- [ASSIGNMENT]: Only one stretch of the listing below is wanted. Give it again exactly, from the line with "sv_mtimeMs : Z;" through the line with "Definition zeroSave : syncSaveEntry".

- [EXTRACTED INFORMATION]:

(* ===== verification/SyncSave.v ===== *)
(** cmd/afs/sync_save_engine.go, sync_save_mutations.go and sync_save_moves.go:
    an explicit save of a mount.  Both trees are scanned with the bytes of every
    file, a strict three-way plan rejects every inbound change before the first
    write, the plan is applied below the version guards of the client, and only
    when both trees have been scanned again and are equal is the new baseline
    published. *)
From S2P Require Import Prelude Content Paths FsClient SyncState SyncWorld SyncPlan.
#[local] Open Scope string_scope.
#[local] Open Scope list_scope.
#[local] Open Scope Z_scope.

#[local] Notation "x ← y ; z" := (bindE y (λ x, z))
  (at level 20, y at level 100, z at level 200, only parsing) : sync_scope.
#[local] Notation "x ⇐ y ; z" := (bindR y (λ x, z))
  (at level 20, y at level 100, z at level 200, only parsing) : sync_scope.
#[local] Open Scope sync_scope.

Record syncSaveEntry := {
  sv_Type : string;
  sv_Mode : Z;
  sv_Size : Z;
  sv_Hash : string;
  sv_Target : string;
  sv_mtimeMs : Z;
  sv_identity : string;
  sv_baselineHash : string;
  sv_chunkSize : Z;
  sv_chunkHashes : list string;
  sv_hasChunks : bool;
  sv_chunksCurrent : bool;
  sv_remoteStat : option StatResult
}.

Notation syncSaveTree := (gmap string syncSaveEntry).

(** A literal of the source with the fields it leaves out at zero. *)
Definition saveEntry (type : string) (mode mtimeMs : Z) (identity : string) : syncSaveEntry :=
  {| sv_Type := type; sv_Mode := mode; sv_Size := 0; sv_Hash := ""; sv_Target := "";
     sv_mtimeMs := mtimeMs; sv_identity := identity; sv_baselineHash := ""; sv_chunkSize := 0;
     sv_chunkHashes := []; sv_hasChunks := false; sv_chunksCurrent := false; sv_remoteStat := None |}.

Definition zeroSave : syncSaveEntry := saveEntry "" 0 0 "".
Lemma walk_path_absolute d : walk_path d → absoluteRemotePath d = "/" +:+ d.
Proof.
  assert (walk_path d → d ≠ "" ∧ d ≠ "." ∧ ∀ s, d ≠ String slash s) as Hd.
  { induction 1 as [n Hn|d n _ (Hne & _ & Hs) _].
    - apply valid_name in Hn as (? & ? & Hs). split_and!; [done..|]. intros s. apply (Hs "").
    - destruct d as [|c d]; [done|]. split_and!; [done| |].
      + intros [= -> E]. by destruct d.
      + intros s [= -> _]. by apply (Hs d). }
  intros (H1 & H2 & H3)%Hd. unfold absoluteRemotePath. destruct d as [|c d]; [done|].
  rewrite bool_decide_false by done. destruct (Ascii.eqb_spec c slash) as [->|]; [by destruct (H3 d)|done].
Qed.

Lemma rev_app_snoc s c acc : String.rev_app (s +:+ String c "") acc = String c (String.rev_app s acc).
Proof. revert acc. induction s as [|d s IH]; intros acc; simpl; [done|]. apply IH. Qed.

Lemma snoc_exists n : n ≠ "" → ∃ s c, n = s +:+ String c "".
Proof.
  induction n as [|c n IH]; [done|]. intros _. destruct n as [|d n]; [by exists "", c|].
  destruct IH as (s & e & E); [done|]. exists (String c s), e. simpl. by rewrite E.
Qed.

Lemma no_slash_suffix a n : n ≠ "" → slashless n → HasSuffix (a +:+ n) "/" = false.
Proof.
  intros (s & c & ->)%snoc_exists Hn. unfold HasSuffix, String.rev. rewrite <- string_app_assoc, rev_app_snoc.
  change (String.rev_app "/" "") with (String slash ""). unfold HasPrefix. cbn [String.prefix].
  destruct (ascii_dec slash c) as [<-|Hc]; [by destruct (Hn s "")|done].
Qed.

Lemma join_child d n : walk_path d → validSaveName n = true →
  TrimPrefix (joinRemote (absoluteRemotePath d) n) "/" = d +:+ "/" +:+ n.
Proof.
  intros Hd Hn. rewrite walk_path_absolute by done. unfold joinRemote.
  rewrite bool_decide_false.
  2:{ intros [?|E]; [done|]. assert (d = "") as -> by (by injection E).
      inversion Hd as [? Hv|d' ? ? ? E']; [by apply valid_name in Hv as [? _]|by destruct d']. }
  replace (HasSuffix ("/" +:+ d) "/") with false.
  2:{ symmetry. destruct Hd as [m Hm|d m _ Hm]; pose proof (valid_name _ Hm) as (? & _ & ?).
      - by apply no_slash_suffix.
      - rewrite <- !string_app_assoc. by apply no_slash_suffix. }
  apply (TrimPrefix_app "/" (d +:+ "/" +:+ n)).
Qed.

Lemma join_top n : TrimPrefix (joinRemote "/" n) "/" = n.
Proof. unfold joinRemote. rewrite bool_decide_true by (by right). apply (TrimPrefix_app "/" n). Qed.

(** What lies above a child. *)
Lemma under_child q d n : slashless n → under q (d +:+ "/" +:+ n) = true → q = d ∨ under q d = true.
Proof.
  intros Hn (r & E)%under_spec. revert q E. induction d as [|c d IH]; intros q E; simpl in E.
  - destruct q as [|c q]; [by left|]. injection E as _ E. by destruct (Hn q r).
  - destruct q as [|c' q].
    + right. apply under_spec. injection E as -> E. by exists d.
    + injection E as <- E. destruct (IH q E) as [->|Hu]; [by left|]. right.
      apply under_spec in Hu as [s ->]. apply under_spec. by exists s.
Qed.

Lemma under_top q n : slashless n → under q n = true → False.
Proof. intros Hn (r & E)%under_spec. by apply (Hn q r). Qed.

(** ** The walk *)

Definition jobs_ok (tree : syncSaveTree) (small : list (string * syncSaveEntry)) : Prop :=
  ∀ p e, (p, e) ∈ small → sv_Type e = "file" ∧ sv_Target e = "" ∧ sv_Type <$> tree !! p = Some "file".

Definition walk_ok (acc : syncSaveTree * list (string * syncSaveEntry)) : Prop :=
  save_wf (fst acc) ∧ jobs_ok (fst acc) (snd acc).

Definition grows (t t' : syncSaveTree) : Prop :=
  ∀ p ty, sv_Type <$> t !! p = Some ty → sv_Type <$> t' !! p = Some ty.

#[local] Instance grows_preorder : PreOrder grows.
Proof. split; [by intros t p ty|]. intros t u v Htu Huv p ty Hp. by apply Huv, Htu. Qed.

Lemma jobs_grow t t' small : grows t t' → jobs_ok t small → jobs_ok t' small.
Proof. intros Hg Hj p e Hp. destruct (Hj p e Hp) as (? & ? & ?). split_and!; [done..|]. by apply Hg. Qed.

Lemma insert_grows t p e : (∀ x, t !! p = Some x → sv_Type x = sv_Type e) → grows t (<[p := e]> t).
Proof.
  intros Hx q ty. destruct (decide (q = p)) as [->|Hne]; [|by rewrite lookup_insert_ne].
  rewrite lookup_insert_eq. destruct (t !! p) as [x|] eqn:E; [|done]. simpl. intros [= <-].
  f_equal. symmetry. by apply Hx.
Qed.

Lemma insert_wf t p e : save_wf t → entry_typed e → (∀ x, t !! p = Some x → sv_Type x = sv_Type e) →
  (∀ q, under q p = true → is_save_dir t q) → save_wf (<[p := e]> t).
Proof.
  intros [Ht Hp] He Hx Hq. pose proof (insert_grows t p e Hx) as Hg. split.
  - intros q x. destruct (decide (q = p)) as [->|Hne]; [rewrite lookup_insert_eq; by intros [= <-]|].
    rewrite lookup_insert_ne by done. apply Ht.
  - intros q r Hq' Hu. apply Hg. destruct (decide (q = p)) as [->|Hne]; [by apply Hq|].
    rewrite lookup_insert_ne in Hq' by done. by apply (Hp q r).
Qed.

Definition at_dir (t : syncSaveTree) (dir : string) : Prop :=
  dir = "/" ∨ ∃ d, walk_path d ∧ dir = absoluteRemotePath d ∧ is_save_dir t d.

Lemma child_place t dir n : at_dir t dir → save_wf t → validSaveName n = true →
  let rel := TrimPrefix (joinRemote dir n) "/" in
  walk_path rel ∧ ∀ q, under q rel = true → is_save_dir t q.
Proof.
  intros Hdir Hw Hn. pose proof (valid_name n Hn) as (_ & _ & Hs). destruct Hdir as [->|(d & Hd & -> & Hdd)].
  - rewrite join_top. split; [by constructor|]. intros q Hq. by apply under_top in Hq.
  - rewrite join_child by done. split; [by constructor|]. intros q [->|Hu]%under_child; [done| |done].
    eapply (wf_parents _ Hw d); [|done]. unfold is_save_dir in Hdd. by destruct (t !! d).
Qed.

Lemma scanRemoteFile_typed m rel e g e' g' : sv_Type e = "file" → sv_Target e = "" →
  scanSyncSaveRemoteFile m rel e g = (Ok e', g') → sv_Type e' = "file" ∧ sv_Target e' = "".
Proof.
  intros Ht Hg E. unfold scanSyncSaveRemoteFile in E.
  apply bindR_Ok in E as (? & g1 & _ & E). apply bindR_Ok in E as (e1 & g2 & E1 & E).
  assert (sv_Type e1 = "file" ∧ sv_Target e1 = "") as [Ht1 Hg1].
  { destruct (sv_remoteStat e); [by injection E1 as <- _|].
    apply bindR_Ok in E1 as ([st|] & g3 & _ & E1); [|done]. by injection E1 as <- _. }
  apply bindR_Ok in E as (d & g3 & _ & E). apply bindR_Ok in E as ([] & g4 & _ & E).
  destruct (syncSaveChunks d). apply bindR_Ok in E as ([? ?] & g5 & _ & E). by injection E as <- _.
Qed.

- [SOLUTION]:
  sv_mtimeMs : Z;
  sv_identity : string;
  sv_baselineHash : string;
  sv_chunkSize : Z;
  sv_chunkHashes : list string;
  sv_hasChunks : bool;
  sv_chunksCurrent : bool;
  sv_remoteStat : option StatResult
}.

Notation syncSaveTree := (gmap string syncSaveEntry).

(** A literal of the source with the fields it leaves out at zero. *)
Definition saveEntry (type : string) (mode mtimeMs : Z) (identity : string) : syncSaveEntry :=
  {| sv_Type := type; sv_Mode := mode; sv_Size := 0; sv_Hash := ""; sv_Target := "";
     sv_mtimeMs := mtimeMs; sv_identity := identity; sv_baselineHash := ""; sv_chunkSize := 0;
     sv_chunkHashes := []; sv_hasChunks := false; sv_chunksCurrent := false; sv_remoteStat := None |}.

Definition zeroSave : syncSaveEntry := saveEntry "" 0 0 "".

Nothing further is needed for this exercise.